Barker, however, walked along in thoughtful silence.
“I must get the lads into town and I must kill or capture Hicks, if we set eyes on him again,” were the thoughts ever in his mind.
About the middle of the forenoon the long line of wagons halted on account of some obstruction ahead. Barker was chatting pleasantly with a number of teamsters, “mule-skinners,” as the soldiers called them. He had told them that he wanted to get the lads into Vicksburg and he had told them about the man, who for some reason, was bound to keep the boys in the North even at the risk of having them killed by the Sioux. The men became much interested, for even the roughest of men are quickly stirred in their sympathy by injustice and cowardly crime.
Three horsemen came slowly along the side of the road. They stopped as they reached the group of teamsters.

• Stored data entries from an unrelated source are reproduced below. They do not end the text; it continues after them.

(* ===== verification/GoStr.v ===== *)
(** * The string functions of Go's [strings] and [strconv] the sources use

    A Go string is its bytes ([string] of the Standard Library). The case functions act
    on ASCII letters only, and the space of [TrimSpace] and [Fields] is the ASCII one. *)

From stdpp Require Import pretty.
From S2P Require Export Prelude.
From Stdlib Require Import List.
Import ListNotations.
Local Open Scope string_scope.

(** [itoa] is [strconv.Itoa] (and [FormatInt] in base 10). *)
Definition itoa (z : Z) : string := pretty z.

Fixpoint has_prefix (s p : string) {struct p} : bool :=
  match p, s with
  | EmptyString, _ => true
  | String a p', String b s' => Ascii.eqb a b && has_prefix s' p'
  | String _ _, EmptyString => false
  end.

Definition has_suffix (s p : string) : bool :=
  (String.length p <=? String.length s)%nat &&
  String.eqb (String.substring (String.length s - String.length p) (String.length p) s) p.

Fixpoint drop_str (n : nat) (s : string) : string :=
  match n, s with
  | S n, String _ s => drop_str n s
  | _, _ => s
  end.

Fixpoint take_str (n : nat) (s : string) : string :=
  match n, s with
  | S n, String c s => String c (take_str n s)
  | _, _ => EmptyString
  end.

Definition trim_prefix (s p : string) : string :=
  if has_prefix s p then drop_str (String.length p) s else s.

Definition trim_suffix (s p : string) : string :=
  if has_suffix s p then take_str (String.length s - String.length p) s else s.

(** [Cut] for a separator, also [Index] through the length of its first component. *)
Fixpoint cut (s sep : string) : option (string * string) :=
  if has_prefix s sep then Some (EmptyString, drop_str (String.length sep) s)
  else
    match s with
    | EmptyString => None
    | String c s' =>
        match cut s' sep with
        | Some (before, after) => Some (String c before, after)
        | None => None
        end
    end.

Definition contains (s sub : string) : bool :=
  match cut s sub with Some _ => true | None => false end.

(** [Split] by a single byte: never empty. *)
Fixpoint split_by (sep : ascii) (s : string) : list string :=
  match s with
  | EmptyString => [EmptyString]
  | String c s' =>
      match split_by sep s' with
      | [] => [EmptyString]
      | f :: fs => if Ascii.eqb c sep then EmptyString :: f :: fs else String c f :: fs
      end
  end.

(** [Split] by a string; every cut shortens the text. *)
Fixpoint split_str (fuel : nat) (s sep : string) : list string :=
  match fuel with
  | O => [s]
  | S fuel =>
      match cut s sep with
      | Some (before, after) => before :: split_str fuel after sep
      | None => [s]
      end
  end.
Definition split_on (s sep : string) : list string := split_str (String.length s) s sep.

Definition join (sep : string) (l : list string) : string := String.concat sep l.

Definition in_string (c : ascii) (cs : string) : bool :=
  existsb (Ascii.eqb c) (list_ascii_of_string cs).

(** [TrimLeft], [TrimRight] and [Trim] by a set of bytes. *)
Fixpoint trim_left (s cs : string) : string :=
  match s with
  | EmptyString => EmptyString
  | String c s' => if in_string c cs then trim_left s' cs else s
  end.

Fixpoint trim_right (s cs : string) : string :=
  match s with
  | EmptyString => EmptyString
  | String c s' =>
      match trim_right s' cs with
      | EmptyString => if in_string c cs then EmptyString else String c EmptyString
      | r => String c r
      end
  end.

Definition trim (s cs : string) : string := trim_right (trim_left s cs) cs.

Definition white : string := string_of_list_ascii (map ascii_of_nat [32; 9; 10; 11; 12; 13]%nat).
Definition trim_space (s : string) : string := trim s white.

(** [Fields]: the maximal runs of non-space bytes. *)
Fixpoint fields_from (word s : string) : list string :=
  let emit := if String.eqb word EmptyString then [] else [word] in
  match s with
  | EmptyString => emit
  | String c s' =>
      if in_string c white then emit ++ fields_from EmptyString s'
      else fields_from (word ++ String c EmptyString) s'
  end.
Definition fields (s : string) : list string := fields_from EmptyString s.

Definition lower_ascii (c : ascii) : ascii :=
  let n := nat_of_ascii c in
  if ((65 <=? n) && (n <=? 90))%nat then ascii_of_nat (n + 32) else c.
Definition upper_ascii (c : ascii) : ascii :=
  let n := nat_of_ascii c in
  if ((97 <=? n) && (n <=? 122))%nat then ascii_of_nat (n - 32) else c.

Fixpoint map_string (f : ascii -> ascii) (s : string) : string :=
  match s with EmptyString => EmptyString | String c s' => String (f c) (map_string f s') end.

Definition to_lower : string -> string := map_string lower_ascii.
Definition to_upper : string -> string := map_string upper_ascii.
Definition equal_fold (s t : string) : bool := String.eqb (to_lower s) (to_lower t).

(** [ReplaceAll] of one byte. *)
Definition replace_byte (a b : ascii) : string -> string :=
  map_string (fun c => if Ascii.eqb c a then b else c).

(** [ReplaceAll]; [fuel] bounds the replacements, the length of the string is enough
    for a separator that is not empty. *)
Fixpoint replace_fuel (fuel : nat) (s old new : string) : string :=
  match fuel with
  | O => s
  | S fuel =>
      match cut s old with
      | None => s
      | Some (before, after) => before ++ new ++ replace_fuel fuel after old new
      end
  end.
Definition replace_all (s old new : string) : string :=
  replace_fuel (S (String.length s)) s old new.

(** A run of decimal digits as a number, most significant digit first. *)
Definition digit_of (c : ascii) : option Z :=
  let n := nat_of_ascii c in
  if ((48 <=? n) && (n <=? 57))%nat then Some (Z.of_nat n - 48)%Z else None.

Fixpoint parse_digits (acc : Z) (s : string) : option Z :=
  match s with
  | EmptyString => Some acc
  | String c s' =>
      match digit_of c with
      | Some d => parse_digits (10 * acc + d)%Z s'
      | None => None
      end
  end.

(** [strconv.ParseUint(s, 10, w)] when it succeeds. *)
Definition parse_uint (w : Z) (s : string) : option Z :=
  if String.eqb s EmptyString then None
  else
    match parse_digits 0 s with
    | Some n => if (n <? 2 ^ w)%Z then Some n else None
    | None => None
    end.

(** [strconv.Atoi]: an optional sign, digits, within int64. *)
Definition atoi (s : string) : option Z :=
  let signed n := if ((- 2 ^ 63 <=? n) && (n <? 2 ^ 63))%Z then Some n else None in
  match s with
  | String "-" ((String _ _) as s') => match parse_digits 0 s' with Some n => signed (- n)%Z | None => None end
  | String "+" ((String _ _) as s') => match parse_digits 0 s' with Some n => signed n | None => None end
  | String _ _ => match parse_digits 0 s with Some n => signed n | None => None end
  | EmptyString => None
  end.

(** [fmt.Sprintf(format, arg)] with one string argument, for the verbs [%s], [%v] and
    [%%] without flags. *)
Fixpoint sprintf (format : string) (arg : option string) : string :=
  match format with
  | String "%" (String c rest) =>
      if Ascii.eqb c "%" then String "%" (sprintf rest arg)
      else
        match arg with
        | Some a =>
            if in_string c "sv" then a ++ sprintf rest None
            else "%!" ++ String c ("(string=" ++ a ++ ")") ++ sprintf rest None
        | None => "%!" ++ String c "(MISSING)" ++ sprintf rest None
        end
  | String c rest => String c (sprintf rest arg)
  | EmptyString => EmptyString
  end.

(** The verb [%q]: the ASCII escapes of [strconv.Quote]; bytes beyond ASCII are taken to
    be the UTF-8 of printable characters, which it keeps. *)
Definition hex_digit (n : nat) : ascii :=
  ascii_of_nat (if (n <? 10)%nat then 48 + n else 87 + n).
Definition quote_byte (c : ascii) : string :=
  let esc c := String (ascii_of_nat 92) (String (ascii_of_nat c) EmptyString) in
  match nat_of_ascii c with
  | 7 => esc 97 | 8 => esc 98 | 9 => esc 116 | 10 => esc 110 | 11 => esc 118
  | 12 => esc 102 | 13 => esc 114 | 34 => esc 34 | 92 => esc 92
  | n =>
      if ((n <? 32) || (n =? 127))%nat
      then esc 120 ++ String (hex_digit (n / 16)) (String (hex_digit (n mod 16)) EmptyString)
      else String c EmptyString
  end%nat.
Definition quote (s : string) : string :=
  let mark := String (ascii_of_nat 34) EmptyString in
  mark ++ join EmptyString (map quote_byte (list_ascii_of_string s)) ++ mark.

(** The verb [%#q]: between back quotes where the text can stand there. *)
Definition can_backquote (s : string) : bool :=
  forallb (fun c => let n := nat_of_ascii c in
    ((32 <=? n) || (n =? 9))%nat && negb (n =? 96)%nat && negb (n =? 127)%nat) (list_ascii_of_string s).
Definition hash_q (s : string) : string := if can_backquote s then "`" ++ s ++ "`" else quote s.

Module Tests.
Example split_ex : split_by "," "a,,b" = ["a"; ""; "b"]. Proof. reflexivity. Qed.
Example cut_ex : cut "foo::bar::" "::" = Some ("foo", "bar::"). Proof. reflexivity. Qed.
Example trim_ex : trim_space " a b  " = "a b". Proof. reflexivity. Qed.
Example fields_ex : fields " a  bc d " = ["a"; "bc"; "d"]. Proof. reflexivity. Qed.
Example suffix_ex : trim_suffix "a.zip" ".zip" = "a". Proof. reflexivity. Qed.
Example replace_ex : replace_all "a-b-c" "-" "::" = "a::b::c". Proof. reflexivity. Qed.
Example sprintf_ex : sprintf "-c=%s%%" (Some "x") = "-c=x%". Proof. reflexivity. Qed.
Example atoi_ex : (atoi "-12", atoi "+7", atoi "-", atoi "1x") = (Some (-12)%Z, Some 7%Z, None, None).
Proof. reflexivity. Qed.
End Tests.

(** ** Laws *)

Lemma string_app_assoc (s t u : string) : ((s ++ t) ++ u)%string = (s ++ t ++ u)%string.
Proof.
  induction s as [|c s IH]; [done|].
  change (String c ((s ++ t) ++ u) = String c (s ++ t ++ u)). by rewrite IH.
Qed.

Lemma has_prefix_app s p : has_prefix s p = true -> s = p ++ drop_str (String.length p) s.
Proof.
  revert s. induction p as [|c p IH]; intros [|c' s]; cbn [has_prefix]; try done.
  intros [->%Ascii.eqb_eq H]%andb_true_iff. by rewrite (IH s H) at 1.
Qed.

Lemma cut_spec s sep before after :
  cut s sep = Some (before, after) -> s = before ++ sep ++ after.
Proof.
  revert before after. induction s as [|c s IH]; intros before after; cbn [cut].
  - destruct sep as [|c' sep]; cbn; [|done]. intros E. by simplify_eq.
  - destruct (has_prefix (String c s) sep) eqn:Hp.
    + intros E. simplify_eq. by apply has_prefix_app.
    + destruct (cut s sep) as [[b a]|]; [|done]. intros [= <- <-].
      by rewrite (IH b a eq_refl).
Qed.

(** [Split] by a byte the string does not contain gives it back whole; in general the
    fields joined by the byte are the string. *)
Lemma split_by_not_nil sep s : split_by sep s <> [].
Proof. destruct s; simpl; [done|]. destruct (split_by sep s); [done|]. by destruct (Ascii.eqb a sep). Qed.

Lemma concat_cons sep x l : l <> [] -> String.concat sep (x :: l) = x ++ sep ++ String.concat sep l.
Proof. by destruct l. Qed.

Lemma concat_push sep c f fs :
  String.concat sep (String c f :: fs) = String c (String.concat sep (f :: fs)).
Proof. by destruct fs. Qed.

Lemma join_split_by sep s : join (String sep EmptyString) (split_by sep s) = s.
Proof.
  unfold join. induction s as [|c s IH]; [done|]. cbn [split_by].
  destruct (split_by sep s) as [|f fs] eqn:E; [by apply split_by_not_nil in E|].
  destruct (Ascii.eqb c sep) eqn:Ec.
  - apply Ascii.eqb_eq in Ec as ->. rewrite concat_cons by done. by rewrite IH.
  - rewrite concat_push. by rewrite IH.
Qed.

(** A string without a byte. *)
Definition lacks (sep : ascii) (s : string) : bool :=
  forallb (fun c => negb (Ascii.eqb c sep)) (list_ascii_of_string s).

Lemma split_by_lacks sep s : lacks sep s = true -> split_by sep s = [s].
Proof.
  induction s as [|c s IH]; [done|]. unfold lacks; cbn. intros [Hc%negb_true_iff H]%andb_true_iff.
  by rewrite IH, Hc.
Qed.

Lemma split_by_app sep s t : lacks sep s = true ->
  split_by sep (s ++ String sep t) = s :: split_by sep t.
Proof.
  induction s as [|c s IH].
  - intros _. simpl. destruct (split_by sep t) eqn:E; [by apply split_by_not_nil in E|].
    by rewrite Ascii.eqb_refl.
  - unfold lacks; simpl. intros [Hc%negb_true_iff H]%andb_true_iff. by rewrite (IH H), Hc.
Qed.

Lemma split_by_join sep l : l <> [] -> Forall (fun s => lacks sep s = true) l ->
  split_by sep (join (String sep EmptyString) l) = l.
Proof.
  unfold join. induction l as [|s l IH]; [done|]. intros _ H. apply Forall_cons_iff in H as [Hs Hl].
  destruct l as [|s' l]; [by apply split_by_lacks|].
  rewrite concat_cons by done.
  change (String sep EmptyString ++ ?t) with (String sep t). rewrite split_by_app by done. by rewrite IH.
Qed.

Lemma trim_space_black c s : in_string c white = false -> trim_space (String c s) <> EmptyString.
Proof.
  unfold trim_space, trim. cbn [trim_left]. intros H. rewrite H. cbn [trim_right].
  destruct (trim_right s white); [by rewrite H | done].
Qed.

The foremost of them dismounted, walked slowly up to Barker, reached out his hand and said with suppressed excitement: “Hello, Barker, I’m glad to see you.”
“Hello, Hicks,” replied the trapper, returning the salute without offering his hand. “I can’t say that I’m glad to see you.”
“Where are the boys?” asked Hicks.
“My boys are back a way,” Barker spoke firmly, the color rising in his cheeks and his gray eyes flashing, “and you and yours aren’t going to touch them.”
Hicks turned white and made a movement as if to draw a pistol.